Data items
'''

(* ===== verification/Discovery.v ===== *)
(** * Peer discovery

    [robonomics/protocol/src/pubsub/discovery.rs], written against the trait
    [PubSub] ([pubsub.rs]): an interface here, which the worker of [Gossip]
    implements ([gossip_service]). *)
From stdpp Require Import prelude gmap strings list.
From Stdlib Require Import ZArith Lia.
From S2P Require Import Prelude Frame Gossip GossipFacts.
Local Open Scope Z_scope.

(** The part of the trait [PubSub] discovery uses: an awaited call gives [None]
    when its channel was cancelled. *)
Class PubSubService (W Multiaddr : Type) : Type := {
  ps_listeners : W -> option (list Multiaddr) * W;
  ps_connect : Multiaddr -> W -> option bool * W;
  ps_publish : string -> bytes -> W -> W;
}.
#[export] Hint Mode PubSubService ! - : typeclass_instances.

(** [struct DiscoveryMessage]. *)
Record DiscoveryMessage (Multiaddr : Type) : Type := mkDiscoveryMessage {
  dm_peer_id : string;
  dm_timestamp : Z;
  dm_listeners : list Multiaddr;
}.
Arguments mkDiscoveryMessage {Multiaddr} _ _ _.
Arguments dm_peer_id {Multiaddr} _.
Arguments dm_timestamp {Multiaddr} _.
Arguments dm_listeners {Multiaddr} _.

Definition DISCOVERY_TOPIC_NAME : string := "_robonomics_pubsub_peer_discovery".

(** [timestamp]: whole seconds since the epoch, of a clock in nanoseconds, and
    zero for a clock set before it. *)
Definition timestamp (now : Z) : Z := if now <? 0 then 0 else now / 10 ^ 9.

Section discovery.
Context {W PeerId Multiaddr : Type}.
Context `{!PubSubService W Multiaddr, !EqDecision PeerId}.
(** [bincode], and [PeerId::to_base58]. *)
Context (serialize : DiscoveryMessage Multiaddr -> option bytes).
Context (deserialize : bytes -> option (DiscoveryMessage Multiaddr)).
Context (to_base58 : PeerId -> string).
(** The local peer. *)
Context (self : PeerId).

(** One round of [discovery]'s loop, at a given time; the loop then sleeps for a
    minute. *)
Definition discovery_round (now : Z) (w : W) : outcome Empty_set W :=
  match ps_listeners w with
  | (Some listeners, w) =>
      if (0 <? length listeners)%nat then
        b ← expect_some "called `Result::unwrap()` on an `Err` value"
              (serialize (mkDiscoveryMessage (to_base58 self) (timestamp now) listeners));
        Return (ps_publish DISCOVERY_TOPIC_NAME b w)
      else Return w
  | (None, w) => Return w
  end.

(** [discovery], as far as the clock readings given: one round per reading. *)
Fixpoint discovery (clock : list Z) (w : W) : outcome Empty_set W :=
  match clock with
  | [] => Return w
  | now :: clock => w ← discovery_round now w; discovery clock w
  end.

(** [connect]: the addresses are dialled one after the other, results ignored. *)
Definition connect (w : W) (msg : Message PeerId) : W :=
  if decide (from msg = self) then w
  else match deserialize (data msg) with
       | Some message => foldl (fun w addr => (ps_connect addr w).2) w (dm_listeners message)
       | None => w
       end.

(** [start]'s second task: [for_each] handles the messages of the discovery
    topic in order. *)
Definition handle_messages (msgs : list (Message PeerId)) (w : W) : W := foldl connect w msgs.

(** Of an announcement only the addresses count: neither the peer it names nor its
    time is looked at, nor who else sent it. *)
Lemma announcement_unchecked (w : W) (p q : PeerId) v v' m m' :
  p <> self -> q <> self -> deserialize v = Some m -> deserialize v' = Some m' ->
  dm_listeners m = dm_listeners m' -> connect w (mkMessage p v) = connect w (mkMessage q v').
Proof.
  intros Hp Hq Hm Hm' Hl. unfold connect; cbn [from data].
  by rewrite !decide_False, Hm, Hm', Hl by done.
Qed.
End discovery.

(** ** The worker as the service

    A call is queued, and awaited while the worker is polled. *)
Section service.
Context {S PeerId Multiaddr TopicHash : Type}.
Context `{!EqDecision TopicHash, !Countable TopicHash, !Swarm S Multiaddr,
  !TopicHashing TopicHash}.
Abbreviation st_t := (@State S PeerId Multiaddr TopicHash _ _).

Definition await_listeners (st : st_t) : option (list Multiaddr) * st_t :=
  let (id, st) := service_listeners st in
  let st := poll [] st in
  (match replies st !! id with Some (GotListeners l) => Some l | _ => None end, st).

Definition await_connect (address : Multiaddr) (st : st_t) : option bool * st_t :=
  let (id, st) := service_connect address st in
  let st := poll [] st in
  (match replies st !! id with Some (GotBool b) => Some b | _ => None end, st).

#[export] Instance gossip_service : PubSubService st_t Multiaddr := {
  ps_listeners := await_listeners;
  ps_connect := await_connect;
  ps_publish := service_publish;
}.

Lemma await_listeners_idle (st : st_t) :
  from_service st = [] ->
  (await_listeners st).1 = Some (swarm_listeners (swarm st)) /\
  swarm (await_listeners st).2 = swarm st /\ from_service (await_listeners st).2 = [].
Proof.
  intros Hq. unfold await_listeners, service_listeners, oneshot, poll, send_request.
  cbn. rewrite Hq. cbn. by rewrite lookup_insert_eq.
Qed.

Lemma await_connect_idle (a : Multiaddr) (st : st_t) :
  from_service st = [] ->
  (await_connect a st).1 = Some (dial_addr a (swarm st)).1 /\
  swarm (await_connect a st).2 = (dial_addr a (swarm st)).2 /\
  from_service (await_connect a st).2 = [].
Proof.
  intros Hq. unfold await_connect, service_connect, oneshot, poll, send_request.
  cbn. rewrite Hq. cbn. unfold serve; cbn.
  unfold Gossip.connect; cbn. destruct (dial_addr a (swarm st)) as [b s]; cbn.
  by rewrite lookup_insert_eq.
Qed.

Lemma dial_all (l : list Multiaddr) (st : st_t) :
  from_service st = [] ->
  let st' := foldl (fun w a => (ps_connect a w).2) st l in
  swarm st' = foldl (fun s a => (dial_addr a s).2) (swarm st) l /\ from_service st' = [].
Proof.
  revert st. induction l as [|a l IH]; intros st Hq; [done|]. cbn [foldl].
  destruct (await_connect_idle a st Hq) as (_ & Hs & Hq').
  rewrite <- Hs. exact (IH _ Hq').
Qed.

Context `{!EqDecision PeerId}.
Context (serialize : DiscoveryMessage Multiaddr -> option bytes).
Context (deserialize : bytes -> option (DiscoveryMessage Multiaddr)).
Context (to_base58 : PeerId -> string).

(** C27: discovery connects the nodes.  With idle workers, a round on a node that
    listens somewhere publishes one message on the discovery topic, from which
    every other node dials exactly the listed addresses, in order; the node
    itself ignores it, and a node that listens nowhere publishes nothing. *)
Theorem discovery_connects (pa pb : PeerId) (a b : st_t) (now : Z) (wire : bytes) :
  let ls := swarm_listeners (swarm a) in
  let message := mkDiscoveryMessage (to_base58 pa) (timestamp now) ls in
  from_service a = [] -> from_service b = [] -> pa <> pb ->
  serialize message = Some wire -> deserialize wire = Some message ->
  exists a', discovery_round serialize to_base58 pa now a = Return a' /\
    swarm (poll [] a') =
      (if decide (ls = []) then swarm a
       else gossip_publish DISCOVERY_TOPIC_NAME wire (swarm a)) /\
    swarm (connect deserialize pb b (mkMessage pa wire)) =
      foldl (fun s addr => (dial_addr addr s).2) (swarm b) ls /\
    connect deserialize pa a (mkMessage pa wire) = a.
Proof.
  cbn zeta. intros Ha Hb Hne Hser Hde. unfold discovery_round, connect. cbn [from data].
  destruct (await_listeners_idle a Ha) as (Hl & Hs & Hq).
  cbn [ps_listeners gossip_service].
  destruct (await_listeners a) as [l a1]; cbn [fst snd] in *. subst l. cbn beta iota.
  rewrite (decide_False (P := pa = pb)), (decide_True (P := pa = pa)), Hde by done.
  destruct (dial_all (swarm_listeners (swarm a)) b Hb) as [Hdial _].
  rewrite Hser. cbn [dm_listeners].
  destruct (swarm_listeners (swarm a)) as [|x l] eqn:Hls; cbn [length Nat.ltb Nat.leb].
  - eexists. split; [done|]. split; [|split; done].
    unfold poll; cbn. by rewrite Hq.
  - eexists. split; [done|]. split; [|split; [exact Hdial|done]].
    unfold poll, ps_publish; cbn. unfold service_publish, send_request; cbn. rewrite Hq; cbn.
    by rewrite Hs.
Qed.
End service.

'''

• _EXERCISE DIRECTIONS_
Begin with the line above that has "Lemma await_listeners_idle (st" and continue through the line that has "swarm (connect deserialize", setting each one down exactly. Stop there.

• _TASK ANSWER_
Lemma await_listeners_idle (st : st_t) :
  from_service st = [] ->
  (await_listeners st).1 = Some (swarm_listeners (swarm st)) /\
  swarm (await_listeners st).2 = swarm st /\ from_service (await_listeners st).2 = [].
Proof.
  intros Hq. unfold await_listeners, service_listeners, oneshot, poll, send_request.
  cbn. rewrite Hq. cbn. by rewrite lookup_insert_eq.
Qed.

Lemma await_connect_idle (a : Multiaddr) (st : st_t) :
  from_service st = [] ->
  (await_connect a st).1 = Some (dial_addr a (swarm st)).1 /\
  swarm (await_connect a st).2 = (dial_addr a (swarm st)).2 /\
  from_service (await_connect a st).2 = [].
Proof.
  intros Hq. unfold await_connect, service_connect, oneshot, poll, send_request.
  cbn. rewrite Hq. cbn. unfold serve; cbn.
  unfold Gossip.connect; cbn. destruct (dial_addr a (swarm st)) as [b s]; cbn.
  by rewrite lookup_insert_eq.
Qed.

Lemma dial_all (l : list Multiaddr) (st : st_t) :
  from_service st = [] ->
  let st' := foldl (fun w a => (ps_connect a w).2) st l in
  swarm st' = foldl (fun s a => (dial_addr a s).2) (swarm st) l /\ from_service st' = [].
Proof.
  revert st. induction l as [|a l IH]; intros st Hq; [done|]. cbn [foldl].
  destruct (await_connect_idle a st Hq) as (_ & Hs & Hq').
  rewrite <- Hs. exact (IH _ Hq').
Qed.

Context `{!EqDecision PeerId}.
Context (serialize : DiscoveryMessage Multiaddr -> option bytes).
Context (deserialize : bytes -> option (DiscoveryMessage Multiaddr)).
Context (to_base58 : PeerId -> string).

(** C27: discovery connects the nodes.  With idle workers, a round on a node that
    listens somewhere publishes one message on the discovery topic, from which
    every other node dials exactly the listed addresses, in order; the node
    itself ignores it, and a node that listens nowhere publishes nothing. *)
Theorem discovery_connects (pa pb : PeerId) (a b : st_t) (now : Z) (wire : bytes) :
  let ls := swarm_listeners (swarm a) in
  let message := mkDiscoveryMessage (to_base58 pa) (timestamp now) ls in
  from_service a = [] -> from_service b = [] -> pa <> pb ->
  serialize message = Some wire -> deserialize wire = Some message ->
  exists a', discovery_round serialize to_base58 pa now a = Return a' /\
    swarm (poll [] a') =
      (if decide (ls = []) then swarm a
       else gossip_publish DISCOVERY_TOPIC_NAME wire (swarm a)) /\
    swarm (connect deserialize pb b (mkMessage pa wire)) =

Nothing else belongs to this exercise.